-- Goal of the exercise --
Among the entries below, one stretch runs from the line that contains "in_range 48%N 57%N d = true" through the line that contains "pose proof (proj1 (forallb_forall _ _) Tb". Repeat that stretch exactly, ends included, and only that.
*** Records shown ***
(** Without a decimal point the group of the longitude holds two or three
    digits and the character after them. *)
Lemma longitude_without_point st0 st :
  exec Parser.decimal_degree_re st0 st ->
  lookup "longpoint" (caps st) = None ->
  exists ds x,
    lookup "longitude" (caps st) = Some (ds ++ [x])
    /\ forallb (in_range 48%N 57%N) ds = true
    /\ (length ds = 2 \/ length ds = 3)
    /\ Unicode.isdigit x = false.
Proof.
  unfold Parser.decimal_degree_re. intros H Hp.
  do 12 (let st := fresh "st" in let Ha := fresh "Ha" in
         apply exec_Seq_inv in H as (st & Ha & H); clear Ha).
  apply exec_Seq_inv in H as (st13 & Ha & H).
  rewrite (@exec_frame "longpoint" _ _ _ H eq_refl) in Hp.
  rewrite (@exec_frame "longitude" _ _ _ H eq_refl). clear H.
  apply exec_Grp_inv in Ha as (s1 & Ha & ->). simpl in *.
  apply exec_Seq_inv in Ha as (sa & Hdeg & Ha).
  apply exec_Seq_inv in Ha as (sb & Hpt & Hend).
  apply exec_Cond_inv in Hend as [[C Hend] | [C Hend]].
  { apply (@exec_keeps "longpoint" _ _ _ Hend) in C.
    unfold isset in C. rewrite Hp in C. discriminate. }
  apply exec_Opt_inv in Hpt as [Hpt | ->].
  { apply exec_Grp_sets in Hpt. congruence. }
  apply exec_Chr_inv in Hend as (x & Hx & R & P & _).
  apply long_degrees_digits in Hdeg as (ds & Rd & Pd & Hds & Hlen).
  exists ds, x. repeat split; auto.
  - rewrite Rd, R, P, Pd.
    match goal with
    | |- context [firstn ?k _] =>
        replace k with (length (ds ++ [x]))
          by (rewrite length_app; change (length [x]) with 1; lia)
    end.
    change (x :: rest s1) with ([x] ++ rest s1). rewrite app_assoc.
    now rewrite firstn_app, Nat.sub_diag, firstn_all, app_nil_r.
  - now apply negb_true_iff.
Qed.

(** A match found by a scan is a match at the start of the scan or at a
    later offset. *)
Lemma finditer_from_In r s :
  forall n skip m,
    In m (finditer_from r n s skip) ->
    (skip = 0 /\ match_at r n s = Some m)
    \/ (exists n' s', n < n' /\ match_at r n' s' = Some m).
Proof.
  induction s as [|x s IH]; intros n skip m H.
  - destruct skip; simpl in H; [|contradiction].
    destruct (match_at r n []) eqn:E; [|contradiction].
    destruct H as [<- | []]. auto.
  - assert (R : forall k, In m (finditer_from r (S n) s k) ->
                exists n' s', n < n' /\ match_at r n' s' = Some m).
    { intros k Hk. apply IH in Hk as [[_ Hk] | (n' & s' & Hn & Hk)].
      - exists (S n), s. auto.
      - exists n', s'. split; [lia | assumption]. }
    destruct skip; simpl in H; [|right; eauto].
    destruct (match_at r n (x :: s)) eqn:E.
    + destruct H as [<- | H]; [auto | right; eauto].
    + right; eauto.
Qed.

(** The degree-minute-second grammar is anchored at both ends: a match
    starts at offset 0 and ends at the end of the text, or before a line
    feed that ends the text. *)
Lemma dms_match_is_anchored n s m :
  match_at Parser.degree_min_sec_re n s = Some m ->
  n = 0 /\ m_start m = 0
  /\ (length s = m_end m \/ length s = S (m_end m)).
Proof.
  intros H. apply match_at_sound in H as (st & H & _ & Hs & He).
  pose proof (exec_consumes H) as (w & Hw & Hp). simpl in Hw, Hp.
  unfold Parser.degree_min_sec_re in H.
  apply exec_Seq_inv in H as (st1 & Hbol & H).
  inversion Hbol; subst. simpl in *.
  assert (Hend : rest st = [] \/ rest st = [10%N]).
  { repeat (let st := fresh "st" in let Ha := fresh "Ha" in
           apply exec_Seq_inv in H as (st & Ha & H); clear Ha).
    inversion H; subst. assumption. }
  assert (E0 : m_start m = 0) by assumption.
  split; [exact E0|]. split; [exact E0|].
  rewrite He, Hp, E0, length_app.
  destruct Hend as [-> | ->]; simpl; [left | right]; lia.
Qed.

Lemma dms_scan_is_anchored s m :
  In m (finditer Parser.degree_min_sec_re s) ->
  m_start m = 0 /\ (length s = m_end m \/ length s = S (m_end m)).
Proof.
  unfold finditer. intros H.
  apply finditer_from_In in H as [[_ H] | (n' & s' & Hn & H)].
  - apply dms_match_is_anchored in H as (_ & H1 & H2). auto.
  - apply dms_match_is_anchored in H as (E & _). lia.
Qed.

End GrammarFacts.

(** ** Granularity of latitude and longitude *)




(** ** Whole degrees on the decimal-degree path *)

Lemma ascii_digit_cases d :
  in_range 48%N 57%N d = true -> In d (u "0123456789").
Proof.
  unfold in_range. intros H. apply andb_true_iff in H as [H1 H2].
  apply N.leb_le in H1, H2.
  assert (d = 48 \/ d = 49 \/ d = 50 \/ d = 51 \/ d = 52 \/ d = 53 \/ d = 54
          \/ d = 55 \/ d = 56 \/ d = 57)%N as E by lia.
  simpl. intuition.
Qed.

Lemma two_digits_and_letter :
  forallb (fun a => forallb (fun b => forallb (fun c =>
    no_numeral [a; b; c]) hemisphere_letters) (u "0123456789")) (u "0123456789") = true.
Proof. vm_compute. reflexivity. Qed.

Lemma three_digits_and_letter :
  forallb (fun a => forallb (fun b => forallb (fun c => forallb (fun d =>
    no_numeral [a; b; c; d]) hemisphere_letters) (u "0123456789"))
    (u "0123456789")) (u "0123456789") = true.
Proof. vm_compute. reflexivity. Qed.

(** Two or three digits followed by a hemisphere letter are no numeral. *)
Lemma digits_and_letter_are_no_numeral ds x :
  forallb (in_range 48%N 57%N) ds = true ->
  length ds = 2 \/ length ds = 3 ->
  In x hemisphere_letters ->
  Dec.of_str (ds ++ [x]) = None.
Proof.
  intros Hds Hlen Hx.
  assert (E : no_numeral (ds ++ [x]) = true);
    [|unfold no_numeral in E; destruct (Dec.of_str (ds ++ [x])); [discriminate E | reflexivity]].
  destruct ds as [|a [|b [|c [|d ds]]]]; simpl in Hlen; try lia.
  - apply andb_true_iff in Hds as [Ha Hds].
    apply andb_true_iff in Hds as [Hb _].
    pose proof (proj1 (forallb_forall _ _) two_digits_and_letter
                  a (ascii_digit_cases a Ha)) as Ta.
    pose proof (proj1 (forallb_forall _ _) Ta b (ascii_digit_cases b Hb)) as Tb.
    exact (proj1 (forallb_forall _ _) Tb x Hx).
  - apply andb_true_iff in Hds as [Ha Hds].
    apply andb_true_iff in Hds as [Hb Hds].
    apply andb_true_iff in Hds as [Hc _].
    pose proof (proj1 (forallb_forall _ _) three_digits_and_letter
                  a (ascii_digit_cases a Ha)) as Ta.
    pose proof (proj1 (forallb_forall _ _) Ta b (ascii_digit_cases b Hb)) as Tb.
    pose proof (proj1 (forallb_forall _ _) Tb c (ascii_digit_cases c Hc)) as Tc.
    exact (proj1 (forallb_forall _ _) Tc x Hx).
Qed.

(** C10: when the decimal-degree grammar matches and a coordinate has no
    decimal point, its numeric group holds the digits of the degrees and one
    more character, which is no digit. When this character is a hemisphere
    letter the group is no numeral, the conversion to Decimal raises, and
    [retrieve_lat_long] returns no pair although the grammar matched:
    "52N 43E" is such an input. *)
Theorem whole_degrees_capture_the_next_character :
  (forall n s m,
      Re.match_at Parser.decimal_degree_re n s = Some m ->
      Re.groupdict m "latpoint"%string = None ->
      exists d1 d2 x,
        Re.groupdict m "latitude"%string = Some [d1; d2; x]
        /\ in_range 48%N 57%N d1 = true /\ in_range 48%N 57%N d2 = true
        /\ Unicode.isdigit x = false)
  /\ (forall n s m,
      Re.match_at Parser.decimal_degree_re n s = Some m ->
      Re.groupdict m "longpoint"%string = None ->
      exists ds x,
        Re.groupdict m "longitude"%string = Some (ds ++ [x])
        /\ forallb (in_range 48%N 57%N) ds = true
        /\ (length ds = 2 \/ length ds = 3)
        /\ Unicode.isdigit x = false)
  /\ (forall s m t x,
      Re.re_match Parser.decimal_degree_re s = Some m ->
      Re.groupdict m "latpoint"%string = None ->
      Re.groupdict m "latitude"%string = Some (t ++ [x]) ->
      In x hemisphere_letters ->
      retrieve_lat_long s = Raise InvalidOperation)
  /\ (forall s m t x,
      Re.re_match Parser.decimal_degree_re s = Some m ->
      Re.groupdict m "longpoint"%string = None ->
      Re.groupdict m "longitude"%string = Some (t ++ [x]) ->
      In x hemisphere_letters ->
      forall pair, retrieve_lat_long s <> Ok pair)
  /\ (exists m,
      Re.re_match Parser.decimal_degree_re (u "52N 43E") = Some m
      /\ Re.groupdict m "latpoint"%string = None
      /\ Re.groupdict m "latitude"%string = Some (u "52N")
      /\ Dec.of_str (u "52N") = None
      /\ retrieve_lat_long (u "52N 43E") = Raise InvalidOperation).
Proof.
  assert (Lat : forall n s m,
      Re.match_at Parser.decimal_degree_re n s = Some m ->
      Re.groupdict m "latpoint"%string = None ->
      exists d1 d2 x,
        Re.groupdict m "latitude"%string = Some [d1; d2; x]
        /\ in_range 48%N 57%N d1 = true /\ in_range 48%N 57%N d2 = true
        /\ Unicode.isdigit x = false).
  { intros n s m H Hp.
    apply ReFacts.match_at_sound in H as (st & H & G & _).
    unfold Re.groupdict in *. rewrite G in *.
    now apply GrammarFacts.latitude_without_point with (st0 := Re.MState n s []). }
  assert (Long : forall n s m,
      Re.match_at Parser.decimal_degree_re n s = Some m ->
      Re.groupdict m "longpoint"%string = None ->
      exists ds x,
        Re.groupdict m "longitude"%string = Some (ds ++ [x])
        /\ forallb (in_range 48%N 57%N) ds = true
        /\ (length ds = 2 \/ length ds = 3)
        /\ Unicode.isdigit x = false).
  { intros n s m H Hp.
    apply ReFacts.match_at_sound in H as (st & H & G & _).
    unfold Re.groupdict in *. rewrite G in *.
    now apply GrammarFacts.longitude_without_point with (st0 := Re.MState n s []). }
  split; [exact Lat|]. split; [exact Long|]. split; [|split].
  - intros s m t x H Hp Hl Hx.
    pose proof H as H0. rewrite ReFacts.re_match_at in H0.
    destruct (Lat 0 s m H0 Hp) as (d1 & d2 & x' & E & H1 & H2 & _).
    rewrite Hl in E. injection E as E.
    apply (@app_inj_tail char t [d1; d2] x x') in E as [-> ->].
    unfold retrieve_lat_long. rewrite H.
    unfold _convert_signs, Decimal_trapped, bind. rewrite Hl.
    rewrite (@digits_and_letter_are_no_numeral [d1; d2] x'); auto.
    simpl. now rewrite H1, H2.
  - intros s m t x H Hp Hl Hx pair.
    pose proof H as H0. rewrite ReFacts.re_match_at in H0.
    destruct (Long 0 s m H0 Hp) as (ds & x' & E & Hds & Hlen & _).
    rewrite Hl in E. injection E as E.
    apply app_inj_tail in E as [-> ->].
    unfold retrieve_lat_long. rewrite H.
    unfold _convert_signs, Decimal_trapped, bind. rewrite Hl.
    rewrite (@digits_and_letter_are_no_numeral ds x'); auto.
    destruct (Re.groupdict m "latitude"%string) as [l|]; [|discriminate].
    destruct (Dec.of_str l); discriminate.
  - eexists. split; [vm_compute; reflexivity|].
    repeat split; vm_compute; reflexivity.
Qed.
*** End of Records shown ***
*** Records shown ***
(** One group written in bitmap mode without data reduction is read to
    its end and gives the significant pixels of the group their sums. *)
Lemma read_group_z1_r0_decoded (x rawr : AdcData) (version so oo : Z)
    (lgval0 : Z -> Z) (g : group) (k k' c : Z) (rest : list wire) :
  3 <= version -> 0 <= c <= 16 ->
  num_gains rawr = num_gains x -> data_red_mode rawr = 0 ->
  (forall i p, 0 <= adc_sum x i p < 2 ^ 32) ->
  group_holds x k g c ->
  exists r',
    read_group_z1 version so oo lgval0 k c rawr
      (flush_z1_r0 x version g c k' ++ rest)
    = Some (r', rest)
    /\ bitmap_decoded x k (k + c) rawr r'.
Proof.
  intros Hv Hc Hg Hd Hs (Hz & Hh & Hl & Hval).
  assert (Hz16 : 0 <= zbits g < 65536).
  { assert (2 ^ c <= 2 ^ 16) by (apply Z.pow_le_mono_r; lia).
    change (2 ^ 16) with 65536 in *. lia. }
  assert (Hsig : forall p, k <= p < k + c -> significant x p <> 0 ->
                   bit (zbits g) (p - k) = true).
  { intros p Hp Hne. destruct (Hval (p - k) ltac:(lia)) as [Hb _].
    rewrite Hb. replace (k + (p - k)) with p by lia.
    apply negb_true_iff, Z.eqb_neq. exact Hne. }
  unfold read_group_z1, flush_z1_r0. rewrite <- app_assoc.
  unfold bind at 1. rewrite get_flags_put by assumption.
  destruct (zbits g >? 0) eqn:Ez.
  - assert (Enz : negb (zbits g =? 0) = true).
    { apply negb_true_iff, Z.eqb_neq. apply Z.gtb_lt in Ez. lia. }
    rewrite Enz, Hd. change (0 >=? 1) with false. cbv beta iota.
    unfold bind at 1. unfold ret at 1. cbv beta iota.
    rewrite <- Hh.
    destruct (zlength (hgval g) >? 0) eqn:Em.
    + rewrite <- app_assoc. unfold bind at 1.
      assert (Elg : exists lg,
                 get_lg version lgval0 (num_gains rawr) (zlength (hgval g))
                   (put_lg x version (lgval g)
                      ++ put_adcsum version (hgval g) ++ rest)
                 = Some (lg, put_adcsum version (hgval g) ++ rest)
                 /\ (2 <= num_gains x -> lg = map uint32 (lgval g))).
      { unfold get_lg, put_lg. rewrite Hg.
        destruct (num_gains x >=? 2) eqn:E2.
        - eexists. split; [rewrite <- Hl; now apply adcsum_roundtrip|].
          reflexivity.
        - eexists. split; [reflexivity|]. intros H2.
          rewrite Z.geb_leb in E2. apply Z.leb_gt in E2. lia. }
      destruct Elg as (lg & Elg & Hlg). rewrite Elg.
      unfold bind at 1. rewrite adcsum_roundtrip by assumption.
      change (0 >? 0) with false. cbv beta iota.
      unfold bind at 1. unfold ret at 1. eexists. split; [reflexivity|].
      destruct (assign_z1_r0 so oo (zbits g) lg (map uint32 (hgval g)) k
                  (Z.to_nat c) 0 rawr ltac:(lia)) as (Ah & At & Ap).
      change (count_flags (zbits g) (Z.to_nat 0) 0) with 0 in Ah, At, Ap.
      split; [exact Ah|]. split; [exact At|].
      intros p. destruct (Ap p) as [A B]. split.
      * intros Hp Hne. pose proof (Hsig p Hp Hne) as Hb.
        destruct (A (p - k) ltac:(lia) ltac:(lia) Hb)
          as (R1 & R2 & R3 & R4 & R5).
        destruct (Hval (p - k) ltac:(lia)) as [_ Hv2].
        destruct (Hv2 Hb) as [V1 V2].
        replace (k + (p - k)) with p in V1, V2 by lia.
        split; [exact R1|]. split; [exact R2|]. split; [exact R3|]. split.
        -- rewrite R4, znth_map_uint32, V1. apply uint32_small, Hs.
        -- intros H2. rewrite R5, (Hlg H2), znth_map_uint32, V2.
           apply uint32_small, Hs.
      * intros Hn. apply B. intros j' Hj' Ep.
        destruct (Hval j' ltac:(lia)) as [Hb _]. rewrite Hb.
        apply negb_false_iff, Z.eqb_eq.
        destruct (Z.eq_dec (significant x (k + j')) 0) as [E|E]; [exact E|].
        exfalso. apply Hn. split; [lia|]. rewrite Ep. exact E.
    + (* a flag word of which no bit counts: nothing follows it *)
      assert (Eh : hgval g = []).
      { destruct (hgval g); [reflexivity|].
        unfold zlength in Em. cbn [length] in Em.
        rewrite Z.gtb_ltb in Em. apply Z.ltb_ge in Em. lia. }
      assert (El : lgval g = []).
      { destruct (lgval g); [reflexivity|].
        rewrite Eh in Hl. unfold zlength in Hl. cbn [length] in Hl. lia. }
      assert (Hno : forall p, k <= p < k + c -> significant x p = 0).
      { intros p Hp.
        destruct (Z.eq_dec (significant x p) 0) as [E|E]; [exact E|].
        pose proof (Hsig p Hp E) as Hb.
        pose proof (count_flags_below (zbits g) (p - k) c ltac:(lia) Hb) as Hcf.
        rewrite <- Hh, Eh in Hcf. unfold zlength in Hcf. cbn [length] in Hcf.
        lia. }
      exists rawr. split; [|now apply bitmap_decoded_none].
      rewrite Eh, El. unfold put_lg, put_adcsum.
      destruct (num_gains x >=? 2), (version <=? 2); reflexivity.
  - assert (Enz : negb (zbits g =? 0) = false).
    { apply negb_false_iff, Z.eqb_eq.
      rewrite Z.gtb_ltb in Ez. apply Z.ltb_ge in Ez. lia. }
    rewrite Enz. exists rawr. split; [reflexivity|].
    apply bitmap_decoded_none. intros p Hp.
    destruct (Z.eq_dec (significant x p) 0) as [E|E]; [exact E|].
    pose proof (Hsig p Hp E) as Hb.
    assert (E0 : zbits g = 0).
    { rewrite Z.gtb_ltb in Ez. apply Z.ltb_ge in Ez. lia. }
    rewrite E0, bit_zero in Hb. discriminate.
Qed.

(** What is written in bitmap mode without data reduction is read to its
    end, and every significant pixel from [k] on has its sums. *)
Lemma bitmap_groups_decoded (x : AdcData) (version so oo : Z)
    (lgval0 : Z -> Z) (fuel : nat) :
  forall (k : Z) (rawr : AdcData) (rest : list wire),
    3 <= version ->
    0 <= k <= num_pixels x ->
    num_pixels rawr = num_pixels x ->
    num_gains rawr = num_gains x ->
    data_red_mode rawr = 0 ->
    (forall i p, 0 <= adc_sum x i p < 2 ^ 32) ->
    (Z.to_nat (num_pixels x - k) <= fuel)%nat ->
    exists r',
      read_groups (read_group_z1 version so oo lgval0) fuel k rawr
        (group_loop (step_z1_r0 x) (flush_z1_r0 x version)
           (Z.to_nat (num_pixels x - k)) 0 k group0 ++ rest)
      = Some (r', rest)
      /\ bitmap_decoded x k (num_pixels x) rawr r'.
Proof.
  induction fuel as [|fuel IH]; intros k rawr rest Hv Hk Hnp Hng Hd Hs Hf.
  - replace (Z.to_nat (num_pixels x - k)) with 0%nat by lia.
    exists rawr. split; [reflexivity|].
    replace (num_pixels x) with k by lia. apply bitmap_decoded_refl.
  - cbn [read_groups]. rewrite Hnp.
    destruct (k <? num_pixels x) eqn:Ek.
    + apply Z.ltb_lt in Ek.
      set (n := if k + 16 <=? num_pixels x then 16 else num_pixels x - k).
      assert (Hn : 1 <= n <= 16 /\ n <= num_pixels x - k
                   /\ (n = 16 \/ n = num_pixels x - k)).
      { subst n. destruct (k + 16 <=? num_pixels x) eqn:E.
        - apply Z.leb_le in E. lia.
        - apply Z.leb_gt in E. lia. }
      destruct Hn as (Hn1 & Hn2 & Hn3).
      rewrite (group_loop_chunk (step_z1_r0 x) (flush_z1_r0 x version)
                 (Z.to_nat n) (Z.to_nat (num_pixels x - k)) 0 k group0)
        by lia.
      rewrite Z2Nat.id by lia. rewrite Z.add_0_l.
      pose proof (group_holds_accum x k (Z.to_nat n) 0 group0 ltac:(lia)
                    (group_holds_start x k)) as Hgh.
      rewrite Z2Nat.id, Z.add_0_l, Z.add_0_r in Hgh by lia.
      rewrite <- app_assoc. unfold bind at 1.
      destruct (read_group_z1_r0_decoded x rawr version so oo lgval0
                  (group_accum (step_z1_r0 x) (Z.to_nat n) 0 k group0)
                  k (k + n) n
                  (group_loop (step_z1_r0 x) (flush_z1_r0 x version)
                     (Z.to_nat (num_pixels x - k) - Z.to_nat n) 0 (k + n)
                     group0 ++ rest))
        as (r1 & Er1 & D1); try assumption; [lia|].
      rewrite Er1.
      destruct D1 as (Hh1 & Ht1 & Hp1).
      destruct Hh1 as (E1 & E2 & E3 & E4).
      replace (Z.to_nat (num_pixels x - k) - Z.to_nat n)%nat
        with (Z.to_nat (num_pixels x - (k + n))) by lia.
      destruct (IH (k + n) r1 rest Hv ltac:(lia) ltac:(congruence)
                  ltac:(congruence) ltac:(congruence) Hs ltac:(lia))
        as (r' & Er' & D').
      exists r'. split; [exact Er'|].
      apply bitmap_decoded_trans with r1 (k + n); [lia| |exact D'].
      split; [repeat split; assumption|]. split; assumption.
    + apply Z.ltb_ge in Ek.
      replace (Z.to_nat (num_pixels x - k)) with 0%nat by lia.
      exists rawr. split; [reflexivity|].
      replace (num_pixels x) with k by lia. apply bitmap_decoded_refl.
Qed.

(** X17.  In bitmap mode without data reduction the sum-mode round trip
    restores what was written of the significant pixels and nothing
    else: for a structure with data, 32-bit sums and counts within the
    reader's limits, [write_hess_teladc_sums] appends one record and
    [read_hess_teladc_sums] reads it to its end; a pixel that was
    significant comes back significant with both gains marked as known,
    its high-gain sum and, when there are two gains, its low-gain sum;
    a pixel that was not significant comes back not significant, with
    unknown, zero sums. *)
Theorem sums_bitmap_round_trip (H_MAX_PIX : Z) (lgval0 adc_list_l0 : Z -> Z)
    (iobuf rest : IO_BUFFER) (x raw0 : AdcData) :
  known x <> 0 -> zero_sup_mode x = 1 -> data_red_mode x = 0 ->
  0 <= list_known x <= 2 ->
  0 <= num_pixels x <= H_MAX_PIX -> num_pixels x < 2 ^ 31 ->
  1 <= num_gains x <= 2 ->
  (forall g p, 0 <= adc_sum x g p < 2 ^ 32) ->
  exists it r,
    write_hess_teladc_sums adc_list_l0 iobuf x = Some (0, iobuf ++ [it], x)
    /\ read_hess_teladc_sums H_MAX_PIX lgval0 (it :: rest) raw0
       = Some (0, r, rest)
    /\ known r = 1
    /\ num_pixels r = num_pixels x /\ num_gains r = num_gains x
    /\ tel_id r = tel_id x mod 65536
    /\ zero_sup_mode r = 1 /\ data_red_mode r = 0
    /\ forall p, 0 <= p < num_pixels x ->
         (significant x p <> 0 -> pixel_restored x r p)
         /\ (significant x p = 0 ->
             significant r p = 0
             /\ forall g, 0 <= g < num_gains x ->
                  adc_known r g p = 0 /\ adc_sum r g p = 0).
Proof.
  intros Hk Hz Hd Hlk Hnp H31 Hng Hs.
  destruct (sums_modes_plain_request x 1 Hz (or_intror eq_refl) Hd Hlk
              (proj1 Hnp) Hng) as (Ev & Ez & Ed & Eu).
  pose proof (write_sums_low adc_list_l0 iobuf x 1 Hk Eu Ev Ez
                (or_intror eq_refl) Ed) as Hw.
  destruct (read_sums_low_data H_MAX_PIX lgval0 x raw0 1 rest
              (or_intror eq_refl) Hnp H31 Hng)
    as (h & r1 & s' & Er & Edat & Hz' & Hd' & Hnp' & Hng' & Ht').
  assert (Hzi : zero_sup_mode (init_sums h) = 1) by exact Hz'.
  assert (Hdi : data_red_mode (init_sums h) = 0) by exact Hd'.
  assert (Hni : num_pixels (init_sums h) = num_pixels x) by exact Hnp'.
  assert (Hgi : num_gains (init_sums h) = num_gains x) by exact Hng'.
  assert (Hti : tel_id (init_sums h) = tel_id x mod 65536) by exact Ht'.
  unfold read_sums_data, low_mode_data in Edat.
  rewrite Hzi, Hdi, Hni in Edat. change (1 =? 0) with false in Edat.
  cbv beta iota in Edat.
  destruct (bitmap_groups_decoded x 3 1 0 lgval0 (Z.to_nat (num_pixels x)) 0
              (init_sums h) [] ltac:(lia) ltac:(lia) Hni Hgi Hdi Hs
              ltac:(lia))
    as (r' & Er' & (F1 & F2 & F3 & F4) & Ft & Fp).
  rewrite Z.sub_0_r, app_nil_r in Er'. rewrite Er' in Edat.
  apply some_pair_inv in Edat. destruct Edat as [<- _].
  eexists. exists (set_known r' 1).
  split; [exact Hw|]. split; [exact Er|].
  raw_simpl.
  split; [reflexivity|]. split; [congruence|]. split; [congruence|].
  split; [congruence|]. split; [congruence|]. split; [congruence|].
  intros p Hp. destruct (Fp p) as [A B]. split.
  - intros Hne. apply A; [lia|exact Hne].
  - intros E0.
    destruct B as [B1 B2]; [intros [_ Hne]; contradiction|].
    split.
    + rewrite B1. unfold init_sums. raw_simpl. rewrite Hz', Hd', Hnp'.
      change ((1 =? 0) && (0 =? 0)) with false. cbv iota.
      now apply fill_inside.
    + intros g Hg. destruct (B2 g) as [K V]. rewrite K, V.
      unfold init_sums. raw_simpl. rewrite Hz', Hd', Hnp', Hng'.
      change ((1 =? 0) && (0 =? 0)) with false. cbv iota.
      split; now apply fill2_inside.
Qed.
*** End of Records shown ***
-- Response area --
  in_range 48%N 57%N d = true -> In d (u "0123456789").
Proof.
  unfold in_range. intros H. apply andb_true_iff in H as [H1 H2].
  apply N.leb_le in H1, H2.
  assert (d = 48 \/ d = 49 \/ d = 50 \/ d = 51 \/ d = 52 \/ d = 53 \/ d = 54
          \/ d = 55 \/ d = 56 \/ d = 57)%N as E by lia.
  simpl. intuition.
Qed.

Lemma two_digits_and_letter :
  forallb (fun a => forallb (fun b => forallb (fun c =>
    no_numeral [a; b; c]) hemisphere_letters) (u "0123456789")) (u "0123456789") = true.
Proof. vm_compute. reflexivity. Qed.

Lemma three_digits_and_letter :
  forallb (fun a => forallb (fun b => forallb (fun c => forallb (fun d =>
    no_numeral [a; b; c; d]) hemisphere_letters) (u "0123456789"))
    (u "0123456789")) (u "0123456789") = true.
Proof. vm_compute. reflexivity. Qed.

(** Two or three digits followed by a hemisphere letter are no numeral. *)
Lemma digits_and_letter_are_no_numeral ds x :
  forallb (in_range 48%N 57%N) ds = true ->
  length ds = 2 \/ length ds = 3 ->
  In x hemisphere_letters ->
  Dec.of_str (ds ++ [x]) = None.
Proof.
  intros Hds Hlen Hx.
  assert (E : no_numeral (ds ++ [x]) = true);
    [|unfold no_numeral in E; destruct (Dec.of_str (ds ++ [x])); [discriminate E | reflexivity]].
  destruct ds as [|a [|b [|c [|d ds]]]]; simpl in Hlen; try lia.
  - apply andb_true_iff in Hds as [Ha Hds].
    apply andb_true_iff in Hds as [Hb _].
    pose proof (proj1 (forallb_forall _ _) two_digits_and_letter
                  a (ascii_digit_cases a Ha)) as Ta.
    pose proof (proj1 (forallb_forall _ _) Ta b (ascii_digit_cases b Hb)) as Tb.
    exact (proj1 (forallb_forall _ _) Tb x Hx).
  - apply andb_true_iff in Hds as [Ha Hds].
    apply andb_true_iff in Hds as [Hb Hds].
    apply andb_true_iff in Hds as [Hc _].
    pose proof (proj1 (forallb_forall _ _) three_digits_and_letter
                  a (ascii_digit_cases a Ha)) as Ta.
    pose proof (proj1 (forallb_forall _ _) Ta b (ascii_digit_cases b Hb)) as Tb.
    pose proof (proj1 (forallb_forall _ _) Tb c (ascii_digit_cases c Hc)) as Tc.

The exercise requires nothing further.